Worked well and produced the expected results with the addition of the
zero lockup state on count 25.
Not sure how the zero gets eliminated, but the sequence continued with
the correct values after the zero state.
I'll give it some more though and maybe figure it out.
Nice job. Some people say it's impossible to eliminate the zero lockup
state, but looks like that's not the case.
IIRC, you can eliminate the zero lockup state, but only by introducing
some other state that locks up.
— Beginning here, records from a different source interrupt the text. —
Lemma new_paging : paging_wf (tables m4).
Proof.
  split.
  - change RECURSIVE_ENTRY with 1023. rewrite new_present, new_recursive by lia. split; [done|].
    change (cr3 (tables m4)) with (f * PAGE_SIZE). by rewrite frame_of_page.
  - intros j Hj. rewrite new_present by done. intros Hj'%Z.leb_le. destruct (Z.eq_dec j 1023) as [->|].
    + rewrite new_pd by lia. by destruct Hrec as (_ & _ & ?).
    + destruct (new_table j) as [_ ->]; [lia|]. apply (pw_small _ new_wf); [lia|]. apply kernel_present. lia.
  - intros i j Hi Hj. rewrite !new_present by done. intros Hi'%Z.leb_le Hj'%Z.leb_le.
    destruct (Z.eq_dec i 1023) as [->|Hni], (Z.eq_dec j 1023) as [->|Hnj]; [done| | |].
    + rewrite new_recursive. destruct (new_table j) as [-> _]; [lia|]. intros E. symmetry in E. exfalso. revert E. apply new_not_table; [done|].
      apply kernel_present. lia.
    + rewrite new_recursive. destruct (new_table i) as [-> _]; [lia|]. intros E. exfalso. revert E. apply new_not_table; [done|].
      apply kernel_present. lia.
    + destruct (new_table i) as [-> _]; [lia|]. destruct (new_table j) as [-> _]; [lia|]. apply (pw_tables _ new_wf); [done|done| |];
        apply kernel_present; lia.
Qed.

Lemma new_kernel_page q : user_limit <= q < window_page -> page_present (tables m4) q = page_present (tables m) q /\
  (page_present (tables m) q = true -> frame_at (tables m4) q = frame_at (tables m) q).
Proof.
  intros Hq. change user_limit with (768 * 1024) in Hq. unfold window_page in Hq. assert (Hj : 768 <= q / 1024 < 1023) by zdiv.
  destruct (closed_page q) as [Hp Hfr]; [lia|]. rewrite <- Hp. unfold page_present, frame_at. rewrite new_present by lia.
  rewrite (proj2 (Z.leb_le _ _)) by lia. assert (Hs3 : pd_present s3 (q / 1024) = true).
  { unfold pd_present. rewrite closed_pd by lia. by apply kernel_present. }
  assert (Ee : entry (tables m4) q = entry s3 q).
  { unfold entry. rewrite !pt_address_page. destruct (new_table _ Hj) as [-> _]. unfold table_of at 2. by rewrite closed_pd by lia. }
  rewrite Hs3, Ee. split; [done|]. intros Hpp. rewrite <- Hp in Hfr. apply Hfr. unfold page_present. by rewrite Hs3.
Qed.

Lemma new_empty q : user_mapped m4 q = false.
Proof.
  destruct (user_mapped m4 q) eqn:E; [|done]. apply user_mapped_present in E as [Hq Hd]. pose proof (user_page_index q Hq).
  rewrite new_present in Hd by lia. lia.
Qed.

Lemma new_user_wf : user_wf m4.
Proof.
  split.
  - split; [exact new_paging|]. split; [exact Hpw|]. intros j Hj. rewrite new_present by lia. lia.
  - intros j Hj. rewrite new_present by done. intros Hj'%Z.leb_le. change (frames m4) with fr. destruct (Z.eq_dec j 1023) as [->|].
    + rewrite new_recursive. split; [lia|]. rewrite Ho by lia. rewrite Z.eqb_refl. apply orb_true_r.
    + destruct (new_table j) as [-> _]; [lia|]. destruct (ks_tables _ _ Hks j) as [H0 H1]; [done|apply kernel_present; lia|].
      split; [done|]. by rewrite Ho, H1.
  - intros q Hq. by rewrite new_empty in Hq.
  - intros q r Hq. by rewrite new_empty in Hq.
  - intros x k Hx Hux Hk. change (frames m4) with fr in Hux. rewrite Ho in Hux by lia. apply orb_false_elim in Hux as [Hux Hxf].
    change (truthy (pte_present (frame_word s3 x k)) = false). apply Z.eqb_neq in Hxf. rewrite closed_cell; [by apply (ks_clear _ _ Hks)|done| |done].
    intros (j & Hj & Hp & E). destruct (ks_tables _ _ Hks j Hj Hp) as [_ Hu']. congruence.
  - exists g. split; [exact Hg|]. destruct (new_kernel_page g) as [-> _]; [|exact Hgp].
    unfold first_kernel_page, last_kernel_page in Hg. change user_limit with (768 * 1024). unfold window_page. lia.
Qed.

Lemma new_room : user_room m4 = alen (free_frames m) - 769.
Proof.
  unfold user_room. rewrite (free_frames_taken m m4 f) by done. assert (E : missing_tables m4 = seqZ 0 768); [|rewrite E; unfold alen at 2; rewrite length_seqZ; lia].
  unfold missing_tables. apply filter_all. intros j Hj. apply elem_of_seqZ in Hj. rewrite new_present by lia. lia.
Qed.

End new_space.

(** What a process gets: a directory of its own in a frame that was free, in which nothing is
    mapped below the kernel and all that the kernel has is mapped as before. *)
Lemma new_space_made page_direcotry m :
  kernel_shared page_direcotry m -> 0 < alen (free_frames m) ->
  exists f m', Memory_create_new_virtual_space page_direcotry m = Done (f * PAGE_SIZE, m') /\
    256 <= f < 2 ^ 16 /\ used (frames m) f = false /\ one_more (frames m) (frames m') f /\
    (forall q, 0 <= q < 2 ^ 20 -> page_present (tables m') q = page_present (tables m) q /\
       (page_present (tables m) q = true -> frame_at (tables m') q = frame_at (tables m) q)) /\
    let space := Memory_switch_page_directory m' (f * PAGE_SIZE) in
    user_wf space /\ (forall q, user_mapped space q = false) /\ user_room space = alen (free_frames m) - 769 /\
    forall q, user_limit <= q < window_page -> page_present (tables space) q = page_present (tables m) q /\
      (page_present (tables m) q = true -> frame_at (tables space) q = frame_at (tables m) q).
Proof.
  intros Hks Hroom. destruct (kernel_page (VirtualMemory_create_page_table 2) m (ks_memory _ _ Hks) (ks_kernel _ _ Hks) Hroom)
    as (g & f & fr & w1 & E & Hg & Hgp & Hf & Hu & Hpw & Ho & Hw1). cbn zeta in E.
  destruct (ks_directory _ _ Hks) as (p & fd & Ep & Hp & Hpp & Hpf & Hfd0 & Hfdu & Hfdc).
  destruct (new_page page_direcotry m Hks g Hg) as (Hgw & Hgr & Hgi & Hgd).
  set (s1 := pwrite (tables m) (pt_address (tables m) (g * PAGE_SIZE)) w1) in *.
  destruct (mapped_there page_direcotry m Hks g f w1 Hg Hf Hw1) as [Hmp Hmf]. fold s1 in Hmp, Hmf.
  assert (Hpr : 0 <= p < 2 ^ 20) by (unfold window_page in Hp; lia).
  assert (Hpd : pd_present (tables m) (p / 1024) = true) by (unfold page_present in Hpp; by apply andb_prop in Hpp as [? _]).
  assert (Epe : entry s1 p = entry (tables m) p).
  { unfold s1. rewrite (mapped_page_entry page_direcotry m Hks g w1 Hg) by done. destruct (Z.eqb_spec p g) as [->|]; [congruence|done]. }
  destruct (mapped_table page_direcotry m Hks g w1 Hg (p / 1024)) as [Ed _]; [unfold window_page in Hp; zdiv|]. fold s1 in Ed.
  assert (Hnt : forall j, 0 <= j < 1024 -> pd_present s1 j = true -> table_of s1 j <> f).
  { intros j Hj. destruct (mapped_table page_direcotry m Hks g w1 Hg j Hj) as [E1 E2]. fold s1 in E1, E2. rewrite E1, E2.
    exact (new_not_table page_direcotry m Hks g f Hgp Hu j Hj). }
  destruct (directory_filled s1 (mapped_wf page_direcotry m Hks g w1 Hg) g f Hgw Hmp Hmf Hnt p fd Hp) as (s2 & E2 & Hs2 & Hlow & Hhigh & Hrec).
  { unfold page_present. by rewrite Ed, Epe. }
  { unfold frame_at. rewrite Epe. exact Hpf. }
  { intros ->. congruence. }
  { lia. }
  assert (Hhigh' : forall k, 768 <= k < 1023 -> frame_word s2 f k = pd_entry (tables m) k).
  { intros k Hk. destruct (Hfdc k Hk) as [<- _]. rewrite Hhigh by done. apply apart_cell; [lia|]. by apply Hfdc. }
  clear Hhigh. set (s3 := pwrite s2 (pt_address s2 (g * PAGE_SIZE)) (set_field (entry s2 g) 0 1 0)).
  exists f, (mkMemory s3 fr). split.
  { unfold Memory_create_new_virtual_space. change (Memory_alloc m 0 sizeof_PAGE_DIRECTORY PAGE_READWRITE) with
      (Memory_alloc_no_lock_with (VirtualMemory_create_page_table 2) m 0 PAGE_SIZE PAGE_READWRITE). rewrite E, bind_Done, Ep.
    cbn [tables frames]. rewrite E2, bind_Done. exact (space_closed page_direcotry m Hks g f w1 fr Hg Hf Hw1 s2 Hs2). }
  split; [exact Hf|]. split; [exact Hu|]. split; [exact Ho|].
  split; [exact (closed_page page_direcotry m Hks g f w1 Hg Hgp s2 Hs2)|]. cbv zeta.
  split; [exact (new_user_wf page_direcotry m Hks g f w1 fr Hg Hgp Hf Hu Hpw Ho s2 Hs2 Hlow Hhigh' Hrec)|].
  split; [exact (new_empty page_direcotry m Hks g f w1 fr Hg Hgp Hu s2 Hs2 Hlow Hhigh' Hrec)|].
  split; [exact (new_room page_direcotry m Hks g f w1 fr Hg Hgp Hf Hu Ho s2 Hs2 Hlow Hhigh' Hrec)|].
  exact (new_kernel_page page_direcotry m Hks g f w1 fr Hg Hgp Hu s2 Hs2 Hlow Hhigh' Hrec).
Qed.

(** ** Properties *)

(** The memory that the kernel starts with. When the linker has put the directory and
    the tables in the pages of the kernel, apart from each other, and the kernel ends below
    8 MiB, [Memory::setup] makes an address space in which the kernel is found at its
    physical addresses and in the higher half and nothing else is mapped, whatever the memory
    held before; exactly the frames of the kernel are in use; and the invariants of paging
    and of the memory hold. *)
Theorem memory_set_up (fd ft fb n KERNEL_START KERNEL_END : Z) (s : mmu) :
  boot_layout fd ft fb n -> Memory_get_kernel_pages KERNEL_START KERNEL_END = n ->
  exists m, Memory_setup KERNEL_START KERNEL_END (KERNEL_BASE + fd * PAGE_SIZE) (KERNEL_BASE + ft * PAGE_SIZE) (KERNEL_BASE + fb * PAGE_SIZE) s =
      Done m /\ memory_wf m /\
    (forall v, 0 <= v < 2 ^ 32 -> page_of v < window_page -> translate (tables m) v =
       if (KERNEL_PHYSICAL_ADDRESS <=? v) && (v <? KERNEL_PHYSICAL_ADDRESS + n * PAGE_SIZE) then Done v
       else if (KERNEL_VIRTUAL_ADDRESS <=? v) && (v <? KERNEL_VIRTUAL_ADDRESS + n * PAGE_SIZE) then Done (v - KERNEL_BASE)
       else Fault) /\
    forall f, 0 <= f -> used (frames m) f = in_run 256 n f.
Proof.
  intros Hlayout Hpages. destruct (memory_setup_made fd ft fb n Hlayout KERNEL_START KERNEL_END Hpages s) as (s' & fr & E & Hs & Hpw & Hu).
  exists (mkMemory s' fr). split; [exact E|]. clear E. split; [exact (setup_memory_wf fd ft fb n Hlayout s s' fr Hs Hpw)|].
  split; [|exact Hu]. intros v. exact (setup_translate fd ft fb n Hlayout s s' v Hs).
Qed.

(** A kernel of 512 pages, with its tables in the middle. *)
Lemma sample_layout : boot_layout 300 304 302 512.
Proof. repeat split; lia. Qed.

Lemma memory_set_up_witness :
  exists m, Memory_setup 0 (512 * 4096) 0xC012C000 0xC0130000 0xC012E000 (mkMMU ∅ 0) = Done m /\ memory_wf m /\
    translate (tables m) 0xC0101234 = Done 0x101234 /\ translate (tables m) 0x400000 = Fault.
Proof.
  destruct (memory_set_up 300 304 302 512 0 (512 * 4096) (mkMMU ∅ 0) sample_layout eq_refl) as (m & E & Hwf & Ht & _).
  exists m. split; [exact E|]. split; [exact Hwf|]. split; rewrite Ht by (vm_compute; try split; congruence); vm_compute; reflexivity.
Defined.

(** What the kernel has in the higher half. *)
Definition kernel_half (n q : Z) : option Z :=
  if (first_kernel_page <=? q) && (q <? first_kernel_page + n) then Some (q - KERNEL_BASE / PAGE_SIZE) else None.

Lemma kept_translate n m v :
  256 + n <= 2048 -> user_wf m -> kernel_kept (kernel_half n) m ->
  KERNEL_VIRTUAL_ADDRESS <= v < KERNEL_VIRTUAL_ADDRESS + n * PAGE_SIZE -> translate (tables m) v = Done (v - KERNEL_BASE).
Proof.
  intros Hn Hwf Hk Hv. change KERNEL_VIRTUAL_ADDRESS with (first_kernel_page * PAGE_SIZE) in Hv.
  assert (Hq : first_kernel_page <= v / PAGE_SIZE < first_kernel_page + n) by (change PAGE_SIZE with 4096 in *; zdiv).
  destruct (Hk (v / PAGE_SIZE) (v / PAGE_SIZE - KERNEL_BASE / PAGE_SIZE)) as [Hp Hf].
  - change user_limit with (768 * 1024). unfold window_page, first_kernel_page in *. lia.
  - unfold kernel_half. by replace ((first_kernel_page <=? _) && _) with true by lia.
  - destruct (byte_in_page v) as (_ & _ & Ev). unfold first_kernel_page in Hq. rewrite Ev at 1.
    rewrite translate_entry; [|apply (uw_memory _ Hwf)|lia|apply Z.mod_pos_bound; done].
    rewrite Hp. unfold page_frame in Hf. rewrite Hf. f_equal. change KERNEL_BASE with (0xC0000 * PAGE_SIZE).
    change (0xC0000 * PAGE_SIZE / PAGE_SIZE) with 0xC0000. lia.
Qed.

(** The space that the first process gets after boot. *)
Lemma first_space fd ft fb n s s' fr :
  boot_layout fd ft fb n -> boot_space fd ft fb n s s' -> Phys_wf fr -> (forall q, 0 <= q -> used fr q = in_run 256 n q) ->
  (forall f k, 256 + n <= f < 2 ^ 16 -> 0 <= k < 1024 -> truthy (pte_present (frame_word s f k)) = false) ->
  exists pd m1, Memory_create_new_virtual_space (KERNEL_BASE + fd * PAGE_SIZE) (mkMemory s' fr) = Done (pd, m1) /\
    let space := Memory_switch_page_directory m1 pd in
    user_wf space /\ (forall q, user_mapped space q = false) /\ 2 ^ 16 - 256 - n - 769 <= user_room space /\ kernel_kept (kernel_half n) space.
Proof.
  intros Hlayout Hs Hpw Hu Hclear. pose proof (setup_shared fd ft fb n Hlayout s s' fr Hs Hpw Hu Hclear) as Hks.
  destruct Hlayout as [[Hn Hlow] Hd Ht Hb (Hdt & Hdb & Htb)].
  assert (Hfree : 2 ^ 16 - 256 - n <= alen (free_frames (mkMemory s' fr))).
  { unfold free_frames. cbn [frames]. replace (2 ^ 16 - 256) with (n + (2 ^ 16 - 256 - n)) at 2 by lia. apply filter_run; [lia|lia|].
    intros x Hx. rewrite Hu by lia. unfold in_run. lia. }
  destruct (new_space_made _ _ Hks ltac:(lia)) as (f & m1 & E & _ & _ & _ & _ & Hwf & Hempty & Hroom & Hkernel).
  exists (f * PAGE_SIZE), m1. split; [exact E|]. cbv zeta. clear E. split; [exact Hwf|]. split; [exact Hempty|]. split; [lia|].
  intros q x Hq. unfold kernel_half. destruct ((first_kernel_page <=? q) && (q <? first_kernel_page + n)) eqn:Eq; [|done]. intros [= <-].
  assert (Hpg : page_present s' q = bool_decide (is_Some (boot_frame n q)) /\ forall f, boot_frame n q = Some f -> frame_at s' q = f).
  { eapply boot_pages; try done. change user_limit with (768 * 1024) in Hq. lia. }
  assert (Ebf : boot_frame n q = Some (q - KERNEL_BASE / PAGE_SIZE)).
  { unfold boot_frame. rewrite Eq. destruct ((256 <=? q) && _) eqn:E1; [|done]. change user_limit with (768 * 1024) in Hq. lia. }
  destruct Hpg as [Epp Efr]. rewrite Ebf, bool_decide_eq_true_2 in Epp by by eexists. destruct (Hkernel q Hq) as [Ek Ef].
  cbn [tables] in Ek, Ef. rewrite Ek. split; [exact Epp|]. unfold page_frame. rewrite Ef by exact Epp. by apply Efr.
Qed.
What you cannot do is make an XOR-based
PRNG that pseudorandomly cycles through all values from 0 to 255.
If you are using a PC or microcontroller rather than logic gates,
the RC4/ARCFOUR algorithm is a good alternative to an XOR-based
PRNG, is far, far more difficult to predict, and does not cycle
unless you are willing to wait many millions of years.
.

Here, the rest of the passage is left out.